Mathieu MATEGOT

Mathieu MATEGOT was born on April 4, 1910 in Tapio-Sully, Hungary. He spends four years, from 1925 to 1929, at the Budapest School of Fine Arts, then travels to Italy, the USA and, in 1931, settles in France. He started as a window dresser at Galeries Lafayette and Toile d’avion, then from 1933, he made rattan furniture mounted on metal: Important but anonymous works. During the war he enlisted, was taken prisoner, and resumed a new activity in 1945. He creates models of decorative or usual objects in transparent metal, whose manufacture he industrializes. He sets up a small factory in Paris and then in Casablanca. On the other hand also, since 1945, he draws cardboards of tapestries edited in Aubusson by Tabard. From 1952, he exposes to the living rooms of the Artists Decorators and of Autumn of which he is a member, to the Independents, to the house of the French thought, to the pavilion of Marsan (Arts of the table), and participates in all the big exhibitions abroad, North and South America, Warsaw, London, Biennial of Venice, etc….

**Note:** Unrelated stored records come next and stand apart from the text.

(* ===== verification/TypedArraySafety.v ===== *)
(** Typed arrays and DataViews stay within their memory: the specifications of the
    access to elements, and that each builtin is safe in the sense of
    [BufferBuiltins]. *)
From Stdlib Require Import ZArith Lia Bool.
From stdpp Require Import base numbers list option decidable gmap.
From S2P Require Import Prelude Effects Double Float16 Value ArrayBuffer BufferInvariant BufferSafety BufferBuiltins TypedArray.

(** * Numbers *)
Module ElementFacts.
Import Effects Buffers TypedArrays.

Lemma length_le_bytes n x : length (le_bytes n x) = n.
Proof. revert x. induction n as [|n IH]; intros x; [done|]. cbn. now rewrite IH. Qed.
Lemma le_value_le_bytes n x : le_value (le_bytes n x) = x mod 2 ^ (8 * Z.of_nat n).
Proof.
  revert x. induction n as [|n IH]; intros x; [now rewrite Z.mod_1_r|].
  cbn [le_bytes le_value foldr]. fold (le_value (le_bytes n (x / 256))). rewrite IH.
  replace (8 * Z.of_nat (S n)) with (8 + 8 * Z.of_nat n) by lia. rewrite Z.pow_add_r by lia. change (2 ^ 8) with 256.
  rewrite Z.rem_mul_r by lia. lia.
Qed.
Lemma elementSize_range t : 1 <= type_elementSize t <= 8.
Proof. destruct t; vm_compute; split; discriminate. Qed.

Section Conversions.
Context (cvt toUint64 : Z -> Z).

Lemma lift_cases {A} (r : A + Thrown) w : (exists a, r = inl a /\ lift r w = Some (w, inl a)) \/ exists e, lift r w = Some (w, inr e).
Proof. destruct r as [a|e]; [left; eauto|right; now exists e]. Qed.
(** A conversion has a result or throws, and changes nothing. *)
Definition pure {A} (m : MU World A) : Prop := forall w, (exists a, m w = Some (w, inl a)) \/ exists e, m w = Some (w, inr e).
Lemma pure_ret {A} (a : A) : pure (mret a).
Proof. intros w. left. now exists a. Qed.
Lemma pure_lift {A} (r : A + Thrown) : pure (lift r).
Proof. intros w. destruct r as [a|e]; [left; now exists a|right; now exists e]. Qed.
Lemma pure_bind {A B} (m : MU World A) (k : A -> MU World B) : pure m -> (forall a, pure (k a)) -> pure (m ≫= k).
Proof.
  intros Hm Hk w. unfold mbind, MU_bind. destruct (Hm w) as [[a ->]|[e ->]]; [apply Hk|right; now exists e].
Qed.
Lemma pure_cast {A} (o : option A) : pure (cast o).
Proof. intros w. destruct o as [a|]; [left|right]; eexists; reflexivity. Qed.
Lemma pure_toNative t p : pure (toNative cvt toUint64 t p).
Proof.
  assert (Hi : forall signed w, pure (integral_toNative cvt signed w p)).
  { intros signed w. destruct p; try apply pure_ret; (apply pure_bind; [apply pure_lift|]); intros d; destruct (is_nan d);
      [apply pure_ret|apply pure_cast|apply pure_ret|apply pure_cast]. }
  destruct t; cbn [toNative]; try apply Hi; try (apply pure_bind; [apply pure_lift|intros; apply pure_ret]).
  unfold clamped_toNative. destruct p; try apply pure_ret; (apply pure_bind; [apply pure_lift|intros; apply pure_ret]).
Qed.
Lemma numberToRawBytes_cases t p w :
  (exists bytes, numberToRawBytes cvt toUint64 t p w = Some (w, inl bytes) /\ Z.of_nat (length bytes) = type_elementSize t) \/
  exists e, numberToRawBytes cvt toUint64 t p w = Some (w, inr e).
Proof.
  unfold numberToRawBytes, mbind, MU_bind. destruct (pure_toNative t p w) as [[a ->]|[e ->]]; [left|right; now exists e].
  eexists. split; [reflexivity|]. rewrite length_le_bytes. pose proof (elementSize_range t). lia.
Qed.

End Conversions.
End ElementFacts.

(** * Indexes *)
Module IndexFacts.
Import Effects Buffers TypedArrays Word WordFacts ConversionFacts RelativeFacts.

Section Cast.
Context (cvt : Z -> Z) (cvt_int : forall d, in_s 32 (cvt d)).

(** [isInteger] of a double that was boxed. *)
Lemma isInteger_represents d : in_u 64 d -> isInteger asNumber (Value_double cvt d) = true -> exists z, represents d z.
Proof.
  intros Hd. destruct (Value_double_number cvt cvt_int d Hd) as (Hu & Hn & Ea & Hi). unfold isInteger.
  destruct (isInt32 (Value_double cvt d)) eqn:E32.
  { intros _. destruct (proj1 Hi eq_refl) as (i & Hr & <-). exists i. apply rep_of_Z. now apply int32_small. }
  rewrite (toNumber_number asNumber _ Hu Hn), Ea. destruct (DoubleInvalidBeginning <=? d) eqn:Ei; [done|].
  destruct (is_nan d) eqn:En; [done|]. cbn [orb]. intros H.
  assert (Hf : is_finite d = true).
  { unfold is_finite. apply Z.ltb_lt. unfold is_nan in En. Zbool. destruct (decide (mag d = INF)) as [Em|]; [|lia]. exfalso.
    assert (Hk : key d = INF \/ key d = - INF) by (unfold key; destruct (sign_bit d); lia).
    assert (HN : is_nan d = false) by (unfold is_nan; apply Z.ltb_ge; lia).
    unfold feq in H. rewrite HN in H. change (is_nan INF) with false in H. change (is_nan (neg INF)) with false in H.
    change (key INF) with INF in H. change (key (neg INF)) with (- INF) in H. cbn [negb andb] in H.
    destruct Hk as [Hk|Hk]; rewrite Hk, Z.eqb_refl, ?orb_true_r in H; done. }
  destruct (feq d INF || feq d (neg INF)); [done|].
  pose proof (fabs_facts d) as [Em Es]. pose proof (mag_range d) as Hm.
  assert (Hmf : 0 <= mag d < INF) by (unfold is_finite in Hf; Zbool; lia).
  assert (Hfl : ffloor (fabs d) = of_ratio false (mag_scaled (mag d) / UNIT) 1).
  { unfold ffloor, is_finite. rewrite Em. unfold is_finite in Hf. rewrite Hf, Es.
    f_equal. unfold floor_Z, scaled. rewrite Es, Em. apply Z.abs_eq, Z.div_pos; [|apply UNIT_pos]. apply mag_scaled_nonneg. lia. }
  destruct (of_ratio_int false (mag d) Hmf) as [F S]. rewrite <- Hfl in F, S.
  assert (Ff : is_finite (fabs d) = true) by (unfold is_finite; rewrite Em; exact Hf).
  rewrite feq_scaled in H by done. apply Z.eqb_eq in H. rewrite S in H. unfold scaled in H. rewrite Es, Em in H.
  exists ((if sign_bit d then -1 else 1) * (mag_scaled (mag d) / UNIT)). split; [done|]. unfold scaled. destruct (sign_bit d); lia.
Qed.

Lemma valid_index w v index : in_u 64 index -> invalid_index cvt w v index = false -> arrayLength w v <= 2 ^ 53 -> 0 <= arrayLength w v ->
  exists z, represents index z /\ 0 <= z < arrayLength w v.
Proof.
  intros Hu H Hl1 Hl2. unfold invalid_index in H. Zbool. destruct (isInteger_represents index Hu) as [z Hz]; [done|].
  exists z. split; [done|]. rewrite (rep_flt index 0 z 0 Hz rep_zero) in *.
  rewrite (rep_fle (of_Z (arrayLength w v)) index (arrayLength w v) z (rep_of_Z (arrayLength w v) ltac:(lia)) Hz) in *. Zbool. lia.
Qed.

(** Positions are computed exactly. *)
Lemma position_exact d z size off : represents d z -> 0 <= z -> 1 <= size <= 8 -> 0 <= off -> z * size + off <= 2 ^ 53 ->
  cast_size_t (fadd (fmul d (of_Z size)) (of_Z off)) = Some (z * size + off).
Proof.
  intros Hd Hz Hs Ho Hb. assert (0 <= z * size) by nia. apply rep_cast_size_t; [|lia].
  apply rep_fadd; [apply rep_fmul; [done|apply rep_of_Z; lia|lia]|apply rep_of_Z; lia|lia].
Qed.
End Cast.
End IndexFacts.

(** * Access *)
Module TypedArraySafety.
Import Effects WP Buffers Wiring Notified Invariant Steps RelativeFacts BufferSpecs BufferBuiltins TypedArrays ElementFacts IndexFacts.

(** Only the contents of blocks change. *)
Record same_shape (w w' : World) : Prop := {
  sh_blocks : blocks_kept w w';
  sh_infos : infos w' = infos w;
  sh_stores : stores w' = stores w;
  sh_buffers : buffers w' = buffers w;
  sh_views : views w' = views w
}.
Lemma same_shape_refl w : same_shape w w.
Proof. split; try done. intros a blk E. eauto. Qed.
Lemma same_shape_trans w1 w2 w3 : same_shape w1 w2 -> same_shape w2 w3 -> same_shape w1 w3.
Proof.
  intros [K1 I1 S1 B1 V1] [K2 I2 S2 B2 V2]. split; try congruence.
  intros a blk E. destruct (K1 a blk E) as (blk1 & E1 & F1 & L1), (K2 a blk1 E1) as (blk2 & E2 & F2 & L2). exists blk2. split_and!; congruence.
Qed.
Lemma shape_buffer w w' b : same_shape w w' ->
  byteLength w' b = byteLength w b /\ data w' b = data w b /\ isDetachedBuffer w' b = isDetachedBuffer w b.
Proof.
  intros [_ I S B _]. unfold byteLength, data, isDetachedBuffer, backingStore, the_store. rewrite B, S.
  destruct (buffers w !! b) as [y|]; [|done]. destruct (m_backingStore y) as [s|]; [|done]. destruct (stores w !! s) as [x|]; [|done].
  cbn. unfold store_byteLength, store_data, store_info. rewrite I. done.
Qed.
Lemma shape_view w w' v : same_shape w w' ->
  arrayLength w' v = arrayLength w v /\ view_byteLength w' v = view_byteLength w v /\ view_byteOffset w' v = view_byteOffset w v /\
  rawBuffer w' v = rawBuffer w v.
Proof. intros [_ _ _ _ V]. unfold arrayLength, view_byteLength, view_byteOffset, rawBuffer. now rewrite V. Qed.

Section Host.
Context (host null_when_empty : bool) (cvt toUint64 : Z -> Z) (cvt_int : forall d, in_s 32 (cvt d)).
Let Base := Base host.
Let Good := Good host.
Let Core := Core host.
Let safe {A} := @safe host A.
Let post {A} := @post host A.

Lemma shape_good w w' : Good w -> same_shape w w' -> Good w' /\ evolves w w'.
Proof. intros HG [K I S B V]. now apply (good_kept host). Qed.

(** A range of bytes of a buffer. *)
Definition in_range (w : World) (b : nat) (i n : Z) : Prop :=
  is_Some (buffers w !! b) /\ isDetachedBuffer w b = false /\ 0 <= i /\ 0 < n /\ i + n <= byteLength w b.
Lemma in_range_shape w w' b i n : same_shape w w' -> in_range w b i n -> in_range w' b i n.
Proof.
  intros H (R1 & R2 & R3). destruct (shape_buffer w w' b H) as (E1 & _ & E2). unfold in_range. now rewrite (sh_buffers _ _ H), E1, E2.
Qed.
Lemma in_range_data w b i n : Good w -> in_range w b i n -> holds w (data w b) (i + n).
Proof.
  intros HG (_ & _ & _ & Hn & R). destruct (data_holds host w b) as [Hh _]; [apply HG|]. destruct (data w b) as [a|]; cbn in *; [|lia].
  destruct Hh as (blk & ? & ? & ?). exists blk. split_and!; try done; lia.
Qed.
Lemma check_access_spec w b i n : Good w -> in_range w b i n -> check_access b i n w = Some (w, inl tt).
Proof.
  intros HG R. destruct (data_holds host w b) as [_ HL]; [apply HG|]. unfold maxArrayBufferSize in HL.
  destruct R as ([y Ey] & D & Hi & Hn & Hr). unfold check_access, gets, certain, mbind, MU_bind, require. cbn [id]. rewrite Ey.
  rewrite wrapu_id by (unfold in_u; lia). destruct (isShared y).
  - rewrite (proj2 (Z.ltb_lt 0 _)), (proj2 (Z.leb_le _ _)) by lia. done.
  - rewrite D. unfold throw_if. rewrite (proj2 (Z.ltb_ge _ _)) by lia. done.
Qed.

Lemma getValueFromBuffer_spec w b i t le : Good w -> in_range w b i (type_elementSize t) ->
  exists x, getValueFromBuffer b i t le w = Some (w, inl x).
Proof.
  intros HG R. pose proof (in_range_data w b i _ HG R) as Hh. unfold getValueFromBuffer, mbind, MU_bind.
  rewrite (check_access_spec w b i _ HG R). cbn [gets id]. pose proof (elementSize_range t). unfold gets. cbn.
  destruct (load_bytes_ok w (data w b) i (type_elementSize t) Hh) as (bytes & -> & _); [apply R|lia|]. eauto.
Qed.

Lemma store_shape w a i bytes : holds w a (i + Z.of_nat (length bytes)) -> 0 <= i ->
  exists w', store_bytes (plus a i) bytes w = Some (w', inl tt) /\ same_shape w w'.
Proof.
  intros H Hi. destruct (store_bytes_ok w a i bytes H Hi) as (w' & E & ? & ? & ? & ? & ?). exists w'. now split.
Qed.
(** What writing leaves: the same shape. *)
Definition wrote {A} (w : World) (r : A + Thrown) (w' : World) : Prop := same_shape w w'.
Lemma setValueInBuffer_spec w b i t p le : Good w -> in_range w b i (type_elementSize t) ->
  wp (setValueInBuffer cvt toUint64 b i t p le) (wrote w) w.
Proof.
  intros HG R. pose proof (in_range_data w b i _ HG R) as Hh. unfold setValueInBuffer. apply wp_bind.
  eapply wp_eq; [now apply check_access_spec|]. cbv beta iota. apply wp_bind, wp_gets_id. cbv beta iota. apply wp_bind.
  destruct (numberToRawBytes_cases cvt toUint64 t p w) as [(bytes & E & L)|[e E]]; (eapply wp_eq; [exact E|]); cbv beta iota; [|apply same_shape_refl].
  destruct (store_shape w (data w b) i (ordered le bytes)) as (w' & E' & S); [|apply R|].
  - unfold ordered. destruct le; [|rewrite length_rev]; now rewrite L.
  - eapply wp_eq; [exact E'|exact S].
Qed.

Active member of the society of encouragement to the Art and to the industry, of the association of the cardboard painters, a tapestry of Matégot was acquired by the state Matégot has two activities rigorously independent and opposite:

Decorator, he chose rattan as material, but uses it according to a personal technique: frequent alliance of lacquered iron and rattan but in all cases, the braided fiber is always mounted on metal ;

Colorist, he opposes the black or natural rattan to the pure and bright tones of rustic fabrics (recent installation of the bar, reading room and terrace of the Tit Mellil airfield in Casablanca).

On the other hand, and complementary to these furniture sets, Matégot is the inventor of charming everyday objects: Rolling tables, umbrella holders, baskets, baskets, flower holders, flowerpot covers, etc. … in transparent metal, perforated sheet metal or rigitulle sometimes pleated like a fabric. For all these minor and often obsolete objects, he designed new, practical, fun shapes using a manufactured material, he treated it in his small workshop in La Vilette according to a technique and with a handcrafted care. Painter, Decorator of Theater, at the same time, Matégot, accustomed to the mural optics chose a mode of expression more satisfying for his personality of Artist: The Tapestry.

Friend of Jean Lurçat, he began after having adopted the principles of the renovation of this Art, big stitch and restricted number of tones, to undergo his influence then freed himself from it to adopt a rigorously abstract conception.